(* ===== verification/TaReach.v ===== *)
(** * Reachable states of the topology-aware policy

    States that requests of the resource manager lead to from an initialized
    policy, and what holds in all of them. *)

From S2P Require Import Prelude GoStrings MemTypes MemNodes MemRequest MemZones MemAllocator Expr Affinity CpuTree CpuOrder CpuResizeFacts CpuAlloc CpuAllocFacts CpuTopo Kube BlnTypes BlnPin BlnPolicy TaTypes TaPrefs TaSupply TaScore TaPolicy TaBuild TaConfig TaAccount TaAlloc TaCapacity TaInv TaMain TaBuildFacts.

Open Scope Z_scope.

Section reach.
Context `{GoRuntime} (E : TEnv) (usable : CPUSet) `{!PoolCpus E usable, !TopologyFacts E}.

(** Requests, whatever their outcome; the cache may be another one each time.
    Resources are allocated for containers that have none. *)
Inductive ta_step : policy → policy → Prop :=
  | ts_allocate cch c p : ctr_ok c → ta_grants p !! tc_ID c = None → ta_step p (ta_AllocateResources E cch c p).1
  | ts_release cch c p : ta_step p (ta_ReleaseResources E cch c p).1
  | ts_update cch c p : ctr_ok c → ta_step p (ta_UpdateResources E cch c p).1
  | ts_event cch e p : ta_step p (ta_HandleEvent cch e p).1.

(** States reached from the initialization of the policy to [p0]. *)
Definition ta_reachable (p0 p : policy) : Prop :=
  (∃ p', initialize E p' = (p0, Ok tt)) ∧ rtc ta_step p0 p.

Section inv.
Context (I R : CPUSet).
Abbreviation inv := (ta_inv usable I R).

Lemma ta_allocateResources_opt cch c hint p : inv p → ctr_ok c → ta_grants p !! tc_ID c = None →
  ta_opt (ta_allocateResources E cch c hint p).1 = ta_opt p ∧ ta_root (ta_allocateResources E cch c hint p).1 = ta_root p.
Proof.
  intros Hi Hc Hn. destruct (ta_allocateResources E cch c hint p) as [q r] eqn:Ha.
  destruct (ta_allocateResources_inv E usable I R cch c hint p Hi Hc Hn q r Ha) as (_ & Hout & _). cbn [fst].
  destruct r; [by destruct Hout as (_ & _ & -> & ->)|by destruct Hout as (-> & -> & _)].
Qed.

Lemma deferred_opt pr : ta_opt (deferred E pr).1 = ta_opt pr.1 ∧ ta_root (deferred E pr).1 = ta_root pr.1.
Proof. destruct (applyIrqAffinity_kept E pr.1) as ((? & _ & ? & _) & _). done. Qed.

Lemma ta_step_inv p q : ta_step p q → inv p →
  inv q ∧ ta_opt q = ta_opt p ∧ ta_root q = ta_root p ∧ (opt_PinCPU (ta_opt p) = true → stays_pinned p q).
Proof.
  intros Hs Hi. destruct Hs as [cch c p Hc Hn|cch c p|cch c p Hc|cch e p].
  - destruct (ta_AllocateResources_inv E usable I R cch c p Hi Hc Hn) as [H1 H2].
    unfold ta_AllocateResources in *. destruct (deferred_opt (ta_allocateResources E cch c "" p)) as [-> ->].
    destruct (ta_allocateResources_opt cch c "" p Hi Hc Hn) as [-> ->]. by split_and!.
  - destruct (ta_ReleaseResources_inv E usable I R cch c p Hi) as (H1 & H2 & H3 & H4 & H5). by split_and!.
  - destruct (ta_UpdateResources_inv E usable I R cch c p Hi Hc) as [H1 H2].
    enough (ta_opt (ta_UpdateResources E cch c p).1 = ta_opt p ∧ ta_root (ta_UpdateResources E cch c p).1 = ta_root p)
      as [-> ->] by (by split_and!).
    clear H1 H2. unfold ta_UpdateResources. pose proof (ta_release_inv E usable I R cch (tc_ID c) p Hi) as Hr.
    destruct (releasePool (tc_ID c) p) as [p1 [g|]]; cbn zeta.
    + destruct Hr as (H1 & _ & H3 & H4 & H5). set (p2 := updateSharedAllocations E cch (Some g) p1) in *.
      destruct (deferred_opt (ta_allocateResources E cch c (pool_name p2 (g_node g)) p2)) as [-> ->].
      destruct (ta_allocateResources_opt cch c (pool_name p2 (g_node g)) p2) as [-> ->]; [done|done| |done].
      rewrite H3. apply lookup_delete_eq.
    + destruct Hr as [-> Hn]. destruct (deferred_opt (ta_AllocateResources E cch c p)) as [-> ->].
      unfold ta_AllocateResources. destruct (deferred_opt (ta_allocateResources E cch c "" p)) as [-> ->].
      by apply ta_allocateResources_opt.
  - pose proof (ta_HandleEvent_kept cch e p) as Hk. split_and!; [by eapply ta_inv_kept|apply Hk..|].
    intros _. by apply pinned_kept.
Qed.

Lemma ta_steps_inv p q : rtc ta_step p q → inv p →
  inv q ∧ ta_opt q = ta_opt p ∧ ta_root q = ta_root p ∧ (opt_PinCPU (ta_opt p) = true → stays_pinned p q).
Proof.
  induction 1 as [p|p p1 q Hs _ IH]; intros Hi; [by split_and!|].
  destruct (ta_step_inv _ _ Hs Hi) as (H1 & H2 & H3 & H4). destruct (IH H1) as (H5 & H6 & H7 & H8).
  split_and!; [done|congruence|congruence|]. intros Hpin. etrans; [by apply H4|]. apply H8. by rewrite H2.
Qed.
End inv.

Lemma ta_reachable_inv p0 p : sy_OnlineCPUs (te_Sys E) ⊆ usable → ta_reachable p0 p →
  ta_inv usable (ta_isolated p0) (ta_reserved p0) p ∧ ta_root p = ta_root p0 ∧ ta_opt p = ta_opt p0 ∧
  (opt_PinCPU (ta_opt p) = true → pinned unpinned p).
Proof.
  intros Hus [[p' Hinit] Hsteps]. destruct (initialize_inv E usable p' p0 Hus Hinit) as (Hi & Hp & _ & _).
  destruct (ta_steps_inv _ _ _ _ Hsteps Hi) as (H1 & H2 & H3 & H4). split_and!; [done|done|done|].
  rewrite H2. intros Hpin. by apply H4.
Qed.

(** ** The books *)

(** C5: In every state any sequence of allocations, releases, updates and
    events leads to, failed ones included, the free supply of every pool is its
    capacity less what is granted: exclusive CPUs granted from whichever pool
    have been taken out, and the portions granted from the pool are accounted
    for. *)
Theorem reachable_books p0 p n : sy_OnlineCPUs (te_Sys E) ⊆ usable → ta_reachable p0 p → below n (ta_root p) →
  let G := held (ta_grants p) in
  FreeSupply p (NodeID n) =
    MkSupply (su_isolated (GetSupply n) ∖ taken G) (su_reserved (GetSupply n)) (su_sharable (GetSupply n) ∖ taken G)
      (granted ReservedPortion (NodeID n) G) (granted SharedPortion (NodeID n) G) ∧
  (ta_grants p = ∅ → FreeSupply p (NodeID n) = GetSupply n).
Proof.
  intros Hus Hre Hn G. destruct (ta_reachable_inv p0 p Hus Hre) as (Hi & Hroot & _ & _).
  pose proof (bk_free _ _ (ti_books _ _ _ _ Hi) n Hn) as Hf. split; [exact Hf|]. intros Hg. rewrite Hf, Hg, held_empty.
  destruct Hre as [[p' Hinit] _]. destruct (initialize_inv E usable p' p0 Hus Hinit) as (Hi0 & _ & Hg0 & Hfresh).
  rewrite Hroot in Hn. rewrite <- (Hfresh n Hn), (bk_free _ _ (ti_books _ _ _ _ Hi0) n Hn). by rewrite Hg0, held_empty.
Qed.

(** ** Exclusive CPUs *)


(** ** Capacity *)

(** C14: No overcommit: if the pools below the root have no pools below them,
    in every reachable state what is granted of a pool and the pools below it
    does not exceed the shared CPUs left to the pool, nor its reserved CPUs. *)
Theorem reachable_fits p0 p n : sy_OnlineCPUs (te_Sys E) ⊆ usable → ta_reachable p0 p → flat (ta_root p) →
  below n (ta_root p) →
  GrantedSharedCPU (ta_free p) n ≤ 1000 * csize (su_sharable (FreeSupply p (NodeID n))) ∧
  GrantedReservedCPU (ta_free p) n ≤ 1000 * csize (su_reserved (FreeSupply p (NodeID n))).
Proof.
  intros Hus Hre Hflat Hn. destruct (ta_reachable_inv p0 p Hus Hre) as (Hi & _ & _ & _).
  destruct (ti_fits _ _ _ _ Hi Hflat n Hn) as [H1 H2].
  destruct (own_left _ _ p _ n (ti_tree _ _ _ _ Hi) (ti_books _ _ _ _ Hi) Hn) as [E1 E2].
  unfold own_shared, own_reserved in *. lia.
Qed.


(** ** Requests *)

(** The policy as the resource manager sees it: what containers have of CPUs. *)
Definition cpu_view (p : policy) : gmap string grant := cpu_part <$> ta_grants p.

Lemma cpu_view_insert id g p q : ta_grants q !! id = Some g → cpu_part <$> delete id (ta_grants q) = cpu_view p →
  cpu_view q = <[id := cpu_part g]> (cpu_view p).
Proof.
  intros Hg Hd. unfold cpu_view at 1. rewrite <- (insert_delete_id _ _ _ Hg), fmap_insert. by rewrite Hd.
Qed.

(** C12: AllocateResources refines giving CPUs to a container: if it succeeds,
    the container and no other has got a grant, of exactly the amount of CPU
    it requests (none if its QoS class is BestEffort), with exclusive CPUs that
    nobody else had; if it fails, all grants, all free supplies and the CPUs
    containers are pinned to are as before. *)
Theorem ta_AllocateResources_refines p0 p cch c q r : sy_OnlineCPUs (te_Sys E) ⊆ usable → ta_reachable p0 p → ctr_ok c →
  ta_grants p !! tc_ID c = None → ta_AllocateResources E cch c p = (q, r) →
  match r with
  | Ok _ => ∃ g, cpu_view q = <[tc_ID c := g]> (cpu_view p) ∧
      (let amount := 1000 * csize (g_exclusive g) + g_cpuPortion g in
       amount = milli (rs_requestCPU (resources c)) ∨ qos cch c = "BestEffort" ∧ amount = 0) ∧
      g_exclusive g ## taken (held (ta_grants p)) ∧ ta_reachable p0 q
  | Err _ => cpu_view q = cpu_view p ∧ ta_grants q = ta_grants p ∧
      (∀ n, below n (ta_root p) → FreeSupply q (NodeID n) = FreeSupply p (NodeID n)) ∧
      (∀ id, pin_cpus (pinning_of id q) = pin_cpus (pinning_of id p)) ∧ ta_reachable p0 q
  end.
Proof.
  intros Hus Hre Hc Hn Hq. destruct (ta_reachable_inv p0 p Hus Hre) as (Hi & _ & _ & _).
  assert (ta_reachable p0 q) as Hreq.
  { destruct Hre as [Hinit Hst]. split; [done|]. eapply rtc_r; [exact Hst|]. replace q with (ta_AllocateResources E cch c p).1
      by (by rewrite Hq). by apply ts_allocate. }
  destruct (ta_reachable_inv p0 q Hus Hreq) as (Hiq & _ & _ & _).
  unfold ta_AllocateResources in Hq. destruct (ta_allocateResources E cch c "" p) as [q1 r1] eqn:Ha.
  destruct (ta_allocateResources_inv E usable _ _ cch c "" p Hi Hc Hn q1 r1 Ha) as (_ & Hout & _).
  unfold deferred in Hq. cbn in Hq. injection Hq as <- <-.
  destruct (applyIrqAffinity_kept E q1) as ((Hr1 & Hf1 & _ & Hg1) & Hpins & _). destruct r1 as [u|e].
  - destruct Hout as ((g & Hg & Ham) & Hd & _). rewrite <- Hg1 in Hg, Hd. exists (cpu_part g).
    split_and!; [by apply cpu_view_insert|done| |done]. cbn [cpu_part g_exclusive].
    pose proof (books_perm _ _ _ (held_delete _ _ _ Hg) (ti_books _ _ _ _ Hiq)) as Hb. apply books_disjoint in Hb.
    rewrite <- (taken_cpu_part (held (ta_grants p))). fold (cpu_view p) in Hd. rewrite <- (held_cpu_part _ _ Hd).
    by rewrite taken_cpu_part.
  - destruct Hout as (_ & _ & Hg & Hf & Hp). unfold cpu_view. rewrite Hg1, Hg. split_and!; try done.
    + intros n Hnb. unfold FreeSupply in *. rewrite Hf1. by apply Hf.
    + intros id. rewrite <- Hp. unfold pinning_of. by rewrite Hpins.
Qed.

──────

--- Problem requirements ---
In the material above, transcribe exactly the lines beginning at the one with "unfold ta_AllocateResources in Hq." and ending at the one with "pose proof (books_perm", both included.

--- Answer space ---
  unfold ta_AllocateResources in Hq. destruct (ta_allocateResources E cch c "" p) as [q1 r1] eqn:Ha.
  destruct (ta_allocateResources_inv E usable _ _ cch c "" p Hi Hc Hn q1 r1 Ha) as (_ & Hout & _).
  unfold deferred in Hq. cbn in Hq. injection Hq as <- <-.
  destruct (applyIrqAffinity_kept E q1) as ((Hr1 & Hf1 & _ & Hg1) & Hpins & _). destruct r1 as [u|e].
  - destruct Hout as ((g & Hg & Ham) & Hd & _). rewrite <- Hg1 in Hg, Hd. exists (cpu_part g).
    split_and!; [by apply cpu_view_insert|done| |done]. cbn [cpu_part g_exclusive].
    pose proof (books_perm _ _ _ (held_delete _ _ _ Hg) (ti_books _ _ _ _ Hiq)) as Hb. apply books_disjoint in Hb.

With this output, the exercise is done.